No. The responsibility lies with all those police brasshats who don't know what the word means and those who are trying to spin the responsibility elsewhere.
Post your reaction to the Manila hostage crisis
But, if you insist on being responsible, how about saving the nation a heap of money by sacking all those brasshats and disbanding the rapid action and special ops teams who, by the look of it, haven't got a clue.
Saturday, I ambled over to Mandug to find the scenery changed somewhat. On the flatlands after that final downhill slalom of a gradient the bananas are gone, replaced with tarpaulins advertising a handful of pack-'em-in housing developments. Over to the left the developers have made a start, pre-fabricated little boxes with little to zero cat swinging room.

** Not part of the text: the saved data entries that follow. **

(** * OpenTTD, network/core/tcp_connect.cpp: creating connections without blocking

    A shallow embedding of [TCPConnecter] and of the list of connecters that
    are currently being created, with the properties of [CheckCallbacks],
    [KillAll], [Connect] and the constructor.

    Modelling choices.
    - A [TCPConnecter *] is the allocation serial number of the object, so a
      pointer names one object for a whole run; the heap maps live pointers
      to objects, and [delete] removes the pointer from the heap.
    - [_tcp_connecters] is the list of the items of the [SmallVector].
      [SmallVector::Erase] and the other functions this file calls and
      does not define are the fields of the class [Collaborators]; the
      theorems about [CheckCallbacks] hold for every erase that meets
      [Erase_spec], the one of [SmallVector] and an order-preserving one
      included.
    - The threads and the iterator are modelled twice.  In the first
      model the worker threads take no step while a function of the main
      thread runs: [run_thread] is [Connect] as one step,
      [CheckCallbacks_loop] reads a connecter once in its turn, and the
      iterator is an index into the list of items.  This is the code as
      long as no thread takes a step during a call of [CheckCallbacks] and
      the connecters that a handler constructs fit the buffer of the
      vector.  The second model ([thread_step], [CheckCallbacks_fine],
      [fstep]) follows the code statement by statement: [Connect] stores
      [sock] and then the flag, the threads take their steps before the
      reads of the main thread as a schedule says, and the iterator is a
      pointer into the buffer, which is of no use once [Append] has
      reallocated the buffer.  Under the empty schedule the second model
      is the first ([CheckCallbacks_fine_quiet], [thread_steps_run_thread]).
    - A thread that has been started and has not yet run is an entry of
      [threads].  [Connect] sets its flag last and the thread does nothing
      after it, so a connecter that has a flag set is not written by its
      thread any more.
    - The calls of the virtual handlers [OnConnect] and [OnFailure], of
      [closesocket] and of [delete] are recorded in the trace of the state,
      a handler call together with the registry as the handler finds it.
      A handler may call back by constructing further connecters; it is
      given as the list of addresses it asks connections for.
      [CheckCallbacks_loop] is the loop for any such handlers,
      [CheckCallbacks] the function with handlers that construct nothing. *)

From stdpp Require Import base list gmap strings pretty.
From Stdlib Require Import ZArith.

Local Open Scope Z_scope.
Local Open Scope nat_scope.

(** ** Collaborators

    Declared in headers that are not part of the sources at hand. *)

Abbreviation SOCKET := Z (only parsing).
Abbreviation TCPConnecter_ptr := nat (only parsing).

Class Collaborators := {
  (** [NetworkAddress], network/core/address.h *)
  NetworkAddress : Type;
  (** [INVALID_SOCKET], the value of a socket that is not open *)
  INVALID_SOCKET : SOCKET;
  (** [NetworkAddress::Connect()]: resolves and connects, blocking; returns
      the connected socket or [INVALID_SOCKET] *)
  NetworkAddress_Connect : NetworkAddress → SOCKET;
  (** [ThreadObject::New(proc, param, &thread)] for the object [param]:
      whether a thread could be started *)
  ThreadObject_New : TCPConnecter_ptr → bool;
  (** [SmallVector::Erase(item)] on the items of the vector *)
  Erase : nat → list TCPConnecter_ptr → list TCPConnecter_ptr
}.

(** What [CheckCallbacks] relies on when it erases the item under the
    iterator and goes on without advancing: the items before the iterator
    stay, the erased item is gone, the items behind it are all kept, in
    some order. *)
Definition Erase_spec `{Collaborators} : Prop :=
  ∀ (pre : list TCPConnecter_ptr) x post,
    ∃ post', Erase (length pre) (pre ++ x :: post) = pre ++ post' ∧ post' ≡ₚ post.

(** Modelled from the spec: [SmallVector::Erase] (core/smallvec_type.hpp is
    not among the sources).  The registry's Erase removes the entry under
    the iterator and moves an element into the vacated slot; OpenTTD's
    [SmallVector] does it with [*item = this->data[--this->items];]: the
    last item is stored over the erased one and the vector shrinks by
    one. *)
Definition SmallVector_Erase {T} (item : nat) (data : list T) : list T :=
  let items := length data - 1 in
  match data !! items with
  | Some x => take items (<[item := x]> data)
  | None => data
  end.
(** * Barve Guruji AI: the request pipeline of app.js

    A shallow embedding of the client-side pipeline (time grounding,
    prompt composition, the generation client, and the orchestrator
    [callGuruji] with its retry token), followed by the properties of
    the design document, each settled against the embedding. *)

From Stdlib Require Import String Ascii DecimalString DecimalPos.
From Stdlib Require Import List ZArith NArith Bool Lia.
Import ListNotations.

Set Warnings "-register-all".

(** ** JavaScript strings

    A JavaScript string is a sequence of UTF-16 code units; the regular
    expressions of [looksEnglish] carry no [u] flag and so count code
    units. *)

Module JS.

Definition jsstring := list N.

Definition js (s : string) : jsstring :=
  map N_of_ascii (list_ascii_of_string s).

Definition eqb (a b : jsstring) : bool :=
  if list_eq_dec N.eq_dec a b then true else false.

(** WhiteSpace and LineTerminator code points, as [String.prototype.trim]
    and [parseInt] strip them. *)
Definition is_ws (c : N) : bool :=
  ((9 <=? c) && (c <=? 13) || (c =? 32) || (c =? 160) || (c =? 5760)
   || (8192 <=? c) && (c <=? 8202) || (c =? 8232) || (c =? 8233)
   || (c =? 8239) || (c =? 8287) || (c =? 12288) || (c =? 65279))%N.

Fixpoint trimStart (s : jsstring) : jsstring :=
  match s with
  | c :: r => if is_ws c then trimStart r else s
  | [] => []
  end.

Definition trimEnd (s : jsstring) : jsstring := rev (trimStart (rev s)).

Definition trim (s : jsstring) : jsstring := trimEnd (trimStart s).

Fixpoint startsWith (p s : jsstring) : bool :=
  match p, s with
  | [], _ => true
  | a :: p', b :: s' => (a =? b)%N && startsWith p' s'
  | _ :: _, [] => false
  end.

(** [s.includes(p)] *)
Fixpoint includes (p s : jsstring) : bool :=
  startsWith p s ||
  match s with
  | [] => false
  | _ :: r => includes p r
  end.

(** [s.endsWith(p)] *)
Definition endsWith (p s : jsstring) : bool := startsWith (rev p) (rev s).

(** [s.replace(c, "")] for a one-unit string pattern: only the first
    occurrence goes. *)
Fixpoint replace1 (c : N) (s : jsstring) : jsstring :=
  match s with
  | [] => []
  | a :: r => if (a =? c)%N then r else a :: replace1 c r
  end.

Definition is_digit (c : N) : bool := ((48 <=? c) && (c <=? 57))%N.

Fixpoint digits_value (acc : Z) (s : jsstring) : Z :=
  match s with
  | c :: r => if is_digit c then digits_value (10 * acc + (Z.of_N c - 48)) r else acc
  | [] => acc
  end.

(** The integral value of the double nearest to an integer, ties going
    to the even significand; [None] when that double is an infinity.
    Up to 2^53 in magnitude every integer is its own double. *)
Definition to_double (v : Z) : option Z :=
  let a := Z.abs v in
  if (a <=? 2 ^ 53)%Z then Some v
  else
    let e := (Z.log2 a - 52)%Z in
    let q := (a / 2 ^ e)%Z in
    let r := (a mod 2 ^ e)%Z in
    let half := (2 ^ (e - 1))%Z in
    let q' := if (half <? r)%Z || ((r =? half)%Z && Z.odd q)
              then (q + 1)%Z else q in
    let m := (q' * 2 ^ e)%Z in
    if (m <? 2 ^ 1024)%Z then Some (Z.sgn v * m)%Z else None.

(** What [parseInt] returns: NaN, an infinity, or a double of integral
    value. *)
Inductive parsed : Type :=
| NaN
| Infinite
| Finite (z : Z).

(** [parseInt(s, 10)]: leading white space, an optional sign, then the
    longest run of decimal digits, read as the nearest double (all the
    digits counting, also those past the twentieth). *)
Definition parseInt10 (s : jsstring) : parsed :=
  let s1 := trimStart s in
  let sign :=
    match s1 with
    | c :: _ => if (c =? 45)%N then (-1)%Z else 1%Z
    | [] => 1%Z
    end in
  let s2 :=
    match s1 with
    | c :: r => if ((c =? 45) || (c =? 43))%N then r else s1
    | [] => s1
    end in
  match s2 with
  | c :: _ =>
      if is_digit c
      then match to_double (sign * digits_value 0 s2)%Z with
           | Some z => Finite z
           | None => Infinite
           end
      else NaN
  | [] => NaN
  end.

(** [Number.isFinite(n) ? n : null] *)
Definition finite_or_null (n : parsed) : option Z :=
  match n with
  | Finite z => Some z
  | _ => None
  end.

(** Decimal rendering of an integer, [Number.prototype.toString] below
    10^21. *)
Definition of_Z (z : Z) : jsstring :=
  js (NilZero.string_of_int (Z.to_int z)).

Definition MAX_SAFE_INTEGER : Z := 2 ^ 53 - 1.

(** [v || d] on a string that may be [null] or [undefined]. *)
Definition or_else (v : option jsstring) (d : jsstring) : jsstring :=
  match v with
  | Some (c :: r) => c :: r
  | _ => d
  end.

(** [s.split(sep)] for a one-unit separator. *)
Fixpoint split (sep : N) (s : jsstring) : list jsstring :=
  match s with
  | [] => [[]]
  | c :: r =>
      match split sep r with
      | cur :: rest => if (c =? sep)%N then [] :: cur :: rest else (c :: cur) :: rest
      | [] => [[c]]
      end
  end.

(** A Number with an integral value; [None] is NaN. *)
Definition number := option Z.

(** [Number(s)] on the decimal integers: white space around, an
    optional sign, digits only; the empty text is 0.  Other numeric
    texts (fractions, exponents, radix prefixes, Infinity) are outside
    this fragment and never arise from the dates below. *)
Definition toNumber (s : jsstring) : number :=
  match trim s with
  | [] => Some 0%Z
  | c :: r =>
      let sign := if (c =? 45)%N then (-1)%Z else 1%Z in
      let digits := if ((c =? 45) || (c =? 43))%N then r else c :: r in
      match digits with
      | [] => None
      | _ :: _ =>
          if forallb is_digit digits then Some (sign * digits_value 0 digits)%Z
          else None
      end
  end.

End JS.

Import JS.

(** ** JSON values and the results of fallible code *)

(** What [JSON.parse] can return.  Numbers are the integral ones below
    10^21 in magnitude, which [ToString] writes with all their digits;
    an object is its list of bindings, looked up by key. *)
Inductive json : Type :=
| JNull
| JBool (b : bool)
| JNum (z : Z)
| JStr (s : jsstring)
| JArr (items : list json)
| JObj (fields : list (jsstring * json)).

(** A JavaScript value as the helpers see it: [None] is [undefined]. *)
Definition value := option json.

Inductive Exn : Type := TypeError | RangeError.

Inductive Result (A : Type) : Type :=
| Val (a : A)
| Thrown (e : Exn).
Arguments Val {A} a.
Arguments Thrown {A} e.

Module Json.

Fixpoint lookup (k : jsstring) (fields : list (jsstring * json)) : value :=
  match fields with
  | [] => None
  | (k', v) :: r => if JS.eqb k k' then Some v else lookup k r
  end.

(** [v.k] on a value that is neither [null] nor [undefined], for the
    keys the helpers read ("candidates", "content", "parts", "text",
    "error", "details", "@type", "retryDelay"): only an object can hold
    them, no prototype defines them. *)
Definition prop (k : jsstring) (v : json) : value :=
  match v with
  | JObj fields => lookup k fields
  | _ => None
  end.

(** [v?.k] *)
Definition opt_prop (k : jsstring) (v : value) : value :=
  match v with
  | None | Some JNull => None
  | Some o => prop k o
  end.

(** [v?.[0]] *)
Definition opt_index0 (v : value) : value :=
  match v with
  | None | Some JNull => None
  | Some (JArr items) => nth_error items 0
  | Some (JObj fields) => lookup (js "0") fields
  | Some (JStr (c :: _)) => Some (JStr [c])
  | Some _ => None
  end.

(** Truthiness. *)
Definition truthy (v : value) : bool :=
  match v with
  | None | Some JNull | Some (JBool false) | Some (JStr []) => false
  | Some (JNum z) => negb (z =? 0)%Z
  | Some _ => true
  end.

(** [ToString].  An array goes through its [join(",")], where [null]
    counts as the empty text.  An object goes through the [toString] it
    finds: the one of [Object.prototype], unless a binding of its own
    hides it, and then (no parsed value being callable) the conversion
    ends in a TypeError. *)
Fixpoint to_string (v : json) : Result jsstring :=
  match v with
  | JNull => Val (js "null")
  | JBool true => Val (js "true")
  | JBool false => Val (js "false")
  | JNum z => Val (JS.of_Z z)
  | JStr s => Val s
  | JArr items =>
      (fix join (l : list json) : Result jsstring :=
         match l with
         | [] => Val []
         | x :: r =>
             match (match x with JNull => Val [] | _ => to_string x end) with
             | Thrown e => Thrown e
             | Val e1 =>
                 match r with
                 | [] => Val e1
                 | _ :: _ =>
                     match join r with
                     | Thrown e => Thrown e
                     | Val rest => Val (e1 ++ js "," ++ rest)
                     end
                 end
             end
         end) items
  | JObj fields =>
      match lookup (js "toString") fields with
      | Some _ => Thrown TypeError
      | None => Val (js "[object Object]")
      end
  end.

End Json.

(** ** Gemini helpers *)

(** The callback of [parts.map]: [(p) => p.text || ""]. *)
Definition part_text (p : json) : Result json :=
  match p with
  | JNull => Thrown TypeError
  | _ =>
      let t := Json.prop (js "text") p in
      Val (if Json.truthy t then match t with Some v => v | None => JStr [] end
           else JStr [])
  end.

(** [parts.map(f)]: the first callback that throws ends the map. *)
Fixpoint map_parts (parts : list json) : Result (list json) :=
  match parts with
  | [] => Val []
  | p :: r =>
      match part_text p with
      | Thrown e => Thrown e
      | Val t =>
          match map_parts r with
          | Thrown e => Thrown e
          | Val ts => Val (t :: ts)
          end
      end
  end.

(** [texts.join("")]: the elements in order, [null] as the empty
    text, the others by [ToString]; the first that throws ends it. *)
Fixpoint join_empty (texts : list json) : Result jsstring :=
  match texts with
  | [] => Val []
  | x :: r =>
      match (match x with JNull => Val [] | _ => Json.to_string x end) with
      | Thrown e => Thrown e
      | Val a =>
          match join_empty r with
          | Thrown e => Thrown e
          | Val b => Val (a ++ b)
          end
      end
  end.

Definition extractTextFromGemini (data : json) : Result jsstring :=
  let c0 := Json.opt_index0 (Json.opt_prop (js "candidates") (Some data)) in
  let parts := Json.opt_prop (js "parts") (Json.opt_prop (js "content") c0) in
  match parts with
  | Some (JArr ps) =>
      match map_parts ps with
      | Thrown e => Thrown e
      | Val texts => join_empty texts
      end
  | _ => Val []
  end.

(** A response body: its text, and what [JSON.parse] makes of that text
    ([None] when it throws a SyntaxError). *)
Record Body : Type := mkBody {
  body_text : jsstring;
  body_parse : option json
}.

(** [safeParseJSON(str, null)] *)
Definition safeParseJSON (b : Body) : json :=
  match body_parse b with
  | Some v => v
  | None => JNull
  end.

(** The callback of [details.find]:
    [d => d["@type"]?.includes("RetryInfo")]. *)
Definition is_retry_info (d : json) : Result bool :=
  match d with
  | JNull => Thrown TypeError
  | _ =>
      match Json.prop (js "@type") d with
      | None | Some JNull => Val false
      | Some (JStr t) => Val (JS.includes (js "RetryInfo") t)
      | Some (JArr items) =>
          Val (existsb (fun x => match x with
                                 | JStr s => JS.eqb s (js "RetryInfo")
                                 | _ => false
                                 end) items)
      | Some _ => Thrown TypeError
      end
  end.

Fixpoint find_retry_info (details : list json) : Result value :=
  match details with
  | [] => Val None
  | d :: r =>
      match is_retry_info d with
      | Thrown e => Thrown e
      | Val true => Val (Some d)
      | Val false => find_retry_info r
      end
  end.

(** [obj?.error?.details?.find(...)]: calling [find] on anything but an
    array is a TypeError. *)
Definition details_find (obj : json) : Result value :=
  match Json.opt_prop (js "details") (Json.opt_prop (js "error") (Some obj)) with
  | None | Some JNull => Val None
  | Some (JArr details) => find_retry_info details
  | Some _ => Thrown TypeError
  end.

(** [None] is the [null] result. *)
Definition parseRetryDelaySeconds (errText : Body) : option Z :=
  match body_parse errText with
  | None => None
  | Some obj =>
      match details_find obj with
      | Thrown _ => None
      | Val found =>
          match Json.opt_prop (js "retryDelay") found with
          | Some (JStr retryDelay) =>
              if Json.truthy (Some (JStr retryDelay))
                 && JS.endsWith (js "s") retryDelay
              then JS.finite_or_null (JS.parseInt10 (JS.replace1 115 retryDelay))
              else None
          | _ => None
          end
      end
  end.

Definition count (f : N -> bool) (s : jsstring) : nat :=
  length (filter f s).

(** [/[\u0900-\u097F]/g] *)
Definition is_devanagari (c : N) : bool := ((2304 <=? c) && (c <=? 2431))%N.

(** [/[A-Za-z]/g] *)
Definition is_latin (c : N) : bool :=
  ((65 <=? c) && (c <=? 90) || (97 <=? c) && (c <=? 122))%N.

Definition looksEnglish (text : jsstring) : bool :=
  let devanagariCount := count is_devanagari text in
  let latinCount := count is_latin text in
  ((40 <? latinCount) && (devanagariCount <? 10))%nat.

(** ** Time: the ECMAScript day and calendar functions

    [Date.UTC], [setUTCDate], [getUTCDate] and [Intl.DateTimeFormat] are
    the platform's; they are modelled by the definitions of ECMA-262
    (section "Time Values and Time Range") on time values in
    milliseconds since the epoch, inside the time range, where TimeClip
    is the identity. *)

Module ES.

There's going to be thousands of dwellings, tens of thousands of residents donating their sewage to the nearby Davao River where it will inevitably seep but wait - we have city planning don't we and a SP who no doubt have insisted that each developer installs a modern enclosed sewage system and sewage treatment plant which will return to the river clean and sparkling water.
You have, right?
On Monday Mayette Tabada asked why, in this age of near-instantaneous transmission, we communicate less?
Precisely because communication is so easy and instantaneous. In the old days we had to sit down with paper and pen and think about what we were communicating. Write it down. Change a word or a line here and there.
No more. We either click on its way misspelled, unpunctuated, semi-literate triviality or we don't click at all. I'll send it tomorrow. And never do.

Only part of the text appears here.